In the entries that follow, the lines from the one with "- intros [= ->]. done." through the one with "rewrite lookup_alter_ne, lookup_partial_alter_ne." are the ones to write out, exactly and with both ends included. Nothing else should appear.

════

(* ===== verification/Files.v ===== *)
(** A tree of directories and files, the operations of [std::fs] the code uses,
    and lemmas on them. *)
From S2P Require Import Prelude Text TaskEntry.

Inductive node :=
| File (contents : text) (readonly : bool)
| Dir (entries : gmap text node).

(** Errors of the board: [Io] is an error of the operating system, [DepthExceeded]
    the end of the fuel of a descent (which the code does not have). *)
Inductive board_error :=
| Io
| StorageChanged
| ContentChanged
| IndexOutOfRange
| ReadOnlyFile
| ReplacesTask
| TaskDisappeared
| NoRoomToPrepend
| FolderIntoMarkdown
| BelongsToOtherSession
| DepthExceeded.

(** ** Operations: the tree an operation leaves is kept when it fails *)

Definition io (A : Type) := node -> res board_error A * node.

Definition ret {A} (a : A) : io A := fun s => (Ok a, s).
Definition fail {A} (e : board_error) : io A := fun s => (Err e, s).
Definition bind {A B} (c : io A) (k : A -> io B) : io B := fun s =>
  match c s with
  | (Ok a, s') => k a s'
  | (Err e, s') => (Err e, s')
  end.
Definition look {A} (f : node -> A) : io A := fun s => (Ok (f s), s).

Notation "'do!' x ':=' c 'in' k" := (bind c (fun x => k))
  (at level 10, x pattern, c at level 200, k at level 200) : clt_scope.

Fixpoint for_each {A} (f : A -> io unit) (l : list A) : io unit :=
  match l with
  | [] => ret tt
  | x :: l' => do! _ := f x in for_each f l'
  end.

Fixpoint map_io {A B} (f : A -> io B) (l : list A) : io (list B) :=
  match l with
  | [] => ret []
  | x :: l' => do! y := f x in do! ys := map_io f l' in ret (y :: ys)
  end.

(** ** Paths in the tree *)

Fixpoint get (p : path) (s : node) : option node :=
  match p with
  | [] => Some s
  | x :: p' => match s with Dir es => es !! x ≫= get p' | File _ _ => None end
  end.

(** The tree with the entry at [p] set or removed; its parent must be a
    directory. *)
Fixpoint put (p : path) (v : option node) (s : node) : node :=
  match p, s with
  | [], _ => default s v
  | [x], Dir es => Dir (partial_alter (fun _ => v) x es)
  | x :: p', Dir es => Dir (alter (put p' v) x es)
  | _, File _ _ => s
  end.

Definition parent (p : path) : path := removelast p.
Definition file_name (p : path) : option text := last p.

Definition is_dir_node (n : option node) : bool :=
  match n with Some (Dir _) => true | _ => false end.
Definition is_file_node (n : option node) : bool :=
  match n with Some (File _ _) => true | _ => false end.

Definition is_dir (p : path) (s : node) : bool := is_dir_node (get p s).
Definition is_file (p : path) (s : node) : bool := is_file_node (get p s).
Definition exists_path (p : path) (s : node) : bool :=
  match get p s with Some _ => true | None => false end.

(** The names in a directory, in the order the system lists them. *)
Definition child_names (p : path) (s : node) : list text :=
  match get p s with Some (Dir es) => (map_to_list es).*1 | _ => [] end.

(** How many names the longest path of the tree has. *)
Fixpoint depth (n : node) : nat :=
  match n with
  | File _ _ => 0
  | Dir es => S (map_fold (fun _ m d => Nat.max (depth m) d) 0 es)
  end.

(** ** [std::fs] *)

Definition read_dir (p : path) : io (list text) := fun s =>
  if is_dir p s then (Ok (child_names p s), s) else (Err Io, s).

Definition read_to_string (p : path) : io text := fun s =>
  match get p s with Some (File c _) => (Ok c, s) | _ => (Err Io, s) end.

(** [fs::create_dir_all]: every missing component is created. *)
Fixpoint create_dirs (p : path) (s : node) : option node :=
  match p, s with
  | _, File _ _ => None
  | [], Dir _ => Some s
  | x :: p', Dir es =>
      n ← create_dirs p' (default (Dir ∅) (es !! x));
      Some (Dir (<[x := n]> es))
  end.
Definition create_dir_all (p : path) : io unit := fun s =>
  match create_dirs p s with Some s' => (Ok tt, s') | None => (Err Io, s) end.

Definition create_dir (p : path) : io unit := fun s =>
  if is_dir (parent p) s && negb (exists_path p s) then (Ok tt, put p (Some (Dir ∅)) s)
  else (Err Io, s).

Definition write_file (p : path) (c : text) : io unit := fun s =>
  match get p s with
  | Some (File _ ro) => if ro then (Err Io, s) else (Ok tt, put p (Some (File c ro)) s)
  | Some (Dir _) => (Err Io, s)
  | None => if is_dir (parent p) s then (Ok tt, put p (Some (File c false)) s) else (Err Io, s)
  end.

(** [OpenOptions::create_new]. *)
Definition create_new_file (p : path) (c : text) : io unit := fun s =>
  if exists_path p s || negb (is_dir (parent p) s) then (Err Io, s)
  else (Ok tt, put p (Some (File c false)) s).

Definition remove_file (p : path) : io unit := fun s =>
  if is_file p s then (Ok tt, put p None s) else (Err Io, s).
Definition remove_dir_all (p : path) : io unit := fun s =>
  if is_dir p s then (Ok tt, put p None s) else (Err Io, s).

(** What the target of a rename may be: nothing, a file under a file, or an
    empty directory under a directory. *)
Definition may_replace (moved : node) (target : option node) : bool :=
  match target, moved with
  | None, _ => true
  | Some (File _ _), File _ _ => true
  | Some (Dir es), Dir _ => bool_decide (es = ∅)
  | _, _ => false
  end.

Definition rename (src dst : path) : io unit := fun s =>
  match get src s with
  | None => (Err Io, s)
  | Some n =>
      if src == dst then (Ok tt, s)
      else if bool_decide (src `prefix_of` dst) then (Err Io, s)
      else if is_dir (parent dst) s && may_replace n (get dst s)
      then (Ok tt, put dst (Some n) (put src None s))
      else (Err Io, s)
  end.

(** ** Laws *)

Lemma get_app p q s : get (p ++ q) s = get p s ≫= get q.
Proof.
  revert s. induction p as [|x p IH]; intros s; [done|]. cbn [app get].
  destruct s as [|es]; [done|]. destruct (es !! x); [apply IH|done].
Qed.

Lemma get_snoc p x s :
  get (p ++ [x]) s = match get p s with Some (Dir es) => es !! x | _ => None end.
Proof. rewrite get_app. destruct (get p s) as [[|es]|]; [done| |done]. cbn. by destruct (es !! x). Qed.

Implicit Types (p q dir : path) (s : node) (es : gmap text node).

Definition set_dir dir es s : node := put dir (Some (Dir es)) s.

Lemma put_cons x p v s :
  p <> [] -> put (x :: p) v s =
  match s with Dir es => Dir (alter (put p v) x es) | File _ _ => s end.
Proof. destruct p; [done|]. by destruct s. Qed.

Lemma get_put_same p n m s : get p s = Some n -> get p (put p (Some m) s) = Some m.
Proof.
  revert s. induction p as [|x p IH]; intros s; [done|]. destruct s as [|es]; [done|]. cbn [get].
  destruct (es !! x) as [s'|] eqn:Hx; [|done]. cbn [mbind option_bind]. intros Hg. destruct p as [|y p].
  - cbn. by rewrite lookup_partial_alter_eq.
  - rewrite put_cons by done. cbn [get]. rewrite lookup_alter_eq, Hx. by apply IH.
Qed.

Lemma put_put p n a b s :
  get p s = Some n -> put p (Some b) (put p (Some a) s) = put p (Some b) s.
Proof.
  revert s. induction p as [|x p IH]; intros s; [done|]. destruct s as [|es]; [done|]. cbn [get].
  destruct (es !! x) as [s'|] eqn:Hx; [|done]. cbn [mbind option_bind]. intros Hg. destruct p as [|y p].
  - cbn. f_equal. apply map_eq. intros k. destruct (decide (k = x)) as [->|Hk].
    + by rewrite !lookup_partial_alter_eq.
    + by rewrite !lookup_partial_alter_ne.
  - rewrite !put_cons by done. f_equal. apply map_eq. intros k. destruct (decide (k = x)) as [->|Hk].
    + rewrite !lookup_alter_eq, Hx. cbn. f_equal. by apply IH.
    + by rewrite !lookup_alter_ne.
Qed.

Lemma put_get p n s : get p s = Some n -> put p (Some n) s = s.
Proof.
  revert s. induction p as [|x p IH]; intros s; [by intros [= ->]|]. destruct s as [|es]; [done|].
  cbn [get]. destruct (es !! x) as [s'|] eqn:Hx; [|done]. cbn [mbind option_bind]. intros Hg. destruct p as [|y p].
  - cbn in *. simplify_eq. f_equal. apply map_eq. intros k. destruct (decide (k = x)) as [->|Hk].
    + by rewrite lookup_partial_alter_eq.
    + by rewrite lookup_partial_alter_ne.
  - rewrite put_cons by done. f_equal. apply map_eq. intros k. destruct (decide (k = x)) as [->|Hk].
    + rewrite lookup_alter_eq, Hx. cbn. f_equal. by apply IH.
    + by rewrite lookup_alter_ne.
Qed.

Lemma put_snoc dir x v es s :
  get dir s = Some (Dir es) ->
  put (dir ++ [x]) v s = set_dir dir (partial_alter (fun _ => v) x es) s.
Proof.
  unfold set_dir. revert s. induction dir as [|y dir IH]; intros s.
  - intros [= ->]. done.
  - destruct s as [|es0]; [done|]. cbn [get]. destruct (es0 !! y) as [s'|] eqn:Hy; [|done].
    cbn [mbind option_bind]. intros Hg. cbn [app]. rewrite put_cons by by destruct dir.
    destruct dir as [|z dir].
    + cbn in *. simplify_eq. f_equal. apply map_eq. intros k. destruct (decide (k = y)) as [->|Hk].
      * by rewrite lookup_alter_eq, Hy, lookup_partial_alter_eq.
      * by rewrite lookup_alter_ne, lookup_partial_alter_ne.
    + rewrite put_cons by done. f_equal. apply map_eq. intros k. destruct (decide (k = y)) as [->|Hk].
      * rewrite !lookup_alter_eq, Hy. cbn. f_equal. by apply IH.
      * by rewrite !lookup_alter_ne.
Qed.

Lemma get_set_dir dir es es' s : get dir s = Some (Dir es) -> get dir (set_dir dir es' s) = Some (Dir es').
Proof. apply get_put_same. Qed.

Lemma set_dir_set_dir dir es es1 es2 s :
  get dir s = Some (Dir es) -> set_dir dir es2 (set_dir dir es1 s) = set_dir dir es2 s.
Proof. apply put_put. Qed.

Lemma set_dir_id dir es s : get dir s = Some (Dir es) -> set_dir dir es s = s.
Proof. apply put_get. Qed.

(** Paths that do not lead into each other. *)
Lemma get_put_other p q v s :
  ~ p `prefix_of` q -> ~ q `prefix_of` p -> get q (put p v s) = get q s.
Proof.
  revert q s. induction p as [|x p IH]; intros q s Hpq Hqp.
  { destruct Hpq. apply prefix_nil. }
  destruct q as [|y q]; [destruct Hqp; apply prefix_nil|].
  destruct s as [|es]; [by destruct p|]. destruct p as [|z p].
  - cbn. destruct (decide (x = y)) as [->|Hxy].
    + destruct Hpq. apply prefix_cons, prefix_nil.
    + by rewrite lookup_partial_alter_ne.
  - rewrite put_cons by done. cbn [get]. destruct (decide (x = y)) as [->|Hxy].
    + rewrite lookup_alter_eq. destruct (es !! y); [|done]. cbn. apply IH.
      * intros H. by apply Hpq, prefix_cons.
      * intros H. by apply Hqp, prefix_cons.
    + by rewrite lookup_alter_ne.
Qed.

(** ** Inside a directory *)

Lemma parent_snoc dir x : parent (dir ++ [x]) = dir.
Proof. apply removelast_last. Qed.

Lemma file_name_snoc dir x : file_name (dir ++ [x]) = Some x.
Proof. apply last_snoc. Qed.

Lemma snoc_prefix dir (a b : text) : dir ++ [a] `prefix_of` dir ++ [b] -> a = b.
Proof.
  intros [r Hr]. rewrite <- (assoc_L (++)) in Hr. apply app_inv_head in Hr. by inversion Hr.
Qed.

Lemma rename_entry dir a b n es s :
  get dir s = Some (Dir es) -> es !! a = Some n -> es !! b = None ->
  rename (dir ++ [a]) (dir ++ [b]) s = (Ok tt, set_dir dir (<[b := n]> (delete a es)) s).
Proof.
  intros Hd Ha Hb. unfold rename. rewrite get_snoc, Hd, Ha.
  assert (Hab : a <> b) by congruence.
  rewrite bool_decide_false by (intros H; apply app_inj_tail in H; naive_solver).
  rewrite bool_decide_false by (intros H; by apply snoc_prefix in H).
  unfold is_dir. rewrite parent_snoc, Hd, get_snoc, Hd, Hb. cbn.
  rewrite (put_snoc dir a None es s) by done. f_equal.
  rewrite (put_snoc dir b _ (partial_alter (fun _ => None) a es)) by by eapply get_set_dir.
  by erewrite set_dir_set_dir.
Qed.

Lemma exists_entry dir x es s :
  get dir s = Some (Dir es) -> exists_path (dir ++ [x]) s = match es !! x with Some _ => true | None => false end.
Proof. intros Hd. unfold exists_path. by rewrite get_snoc, Hd. Qed.

Lemma child_names_dir dir es s : get dir s = Some (Dir es) -> child_names dir s = (map_to_list es).*1.
Proof. intros Hd. unfold child_names. by rewrite Hd. Qed.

════

= EXERCISE RESPONSE =
  - intros [= ->]. done.
  - destruct s as [|es0]; [done|]. cbn [get]. destruct (es0 !! y) as [s'|] eqn:Hy; [|done].
    cbn [mbind option_bind]. intros Hg. cbn [app]. rewrite put_cons by by destruct dir.
    destruct dir as [|z dir].
    + cbn in *. simplify_eq. f_equal. apply map_eq. intros k. destruct (decide (k = y)) as [->|Hk].
      * by rewrite lookup_alter_eq, Hy, lookup_partial_alter_eq.
      * by rewrite lookup_alter_ne, lookup_partial_alter_ne.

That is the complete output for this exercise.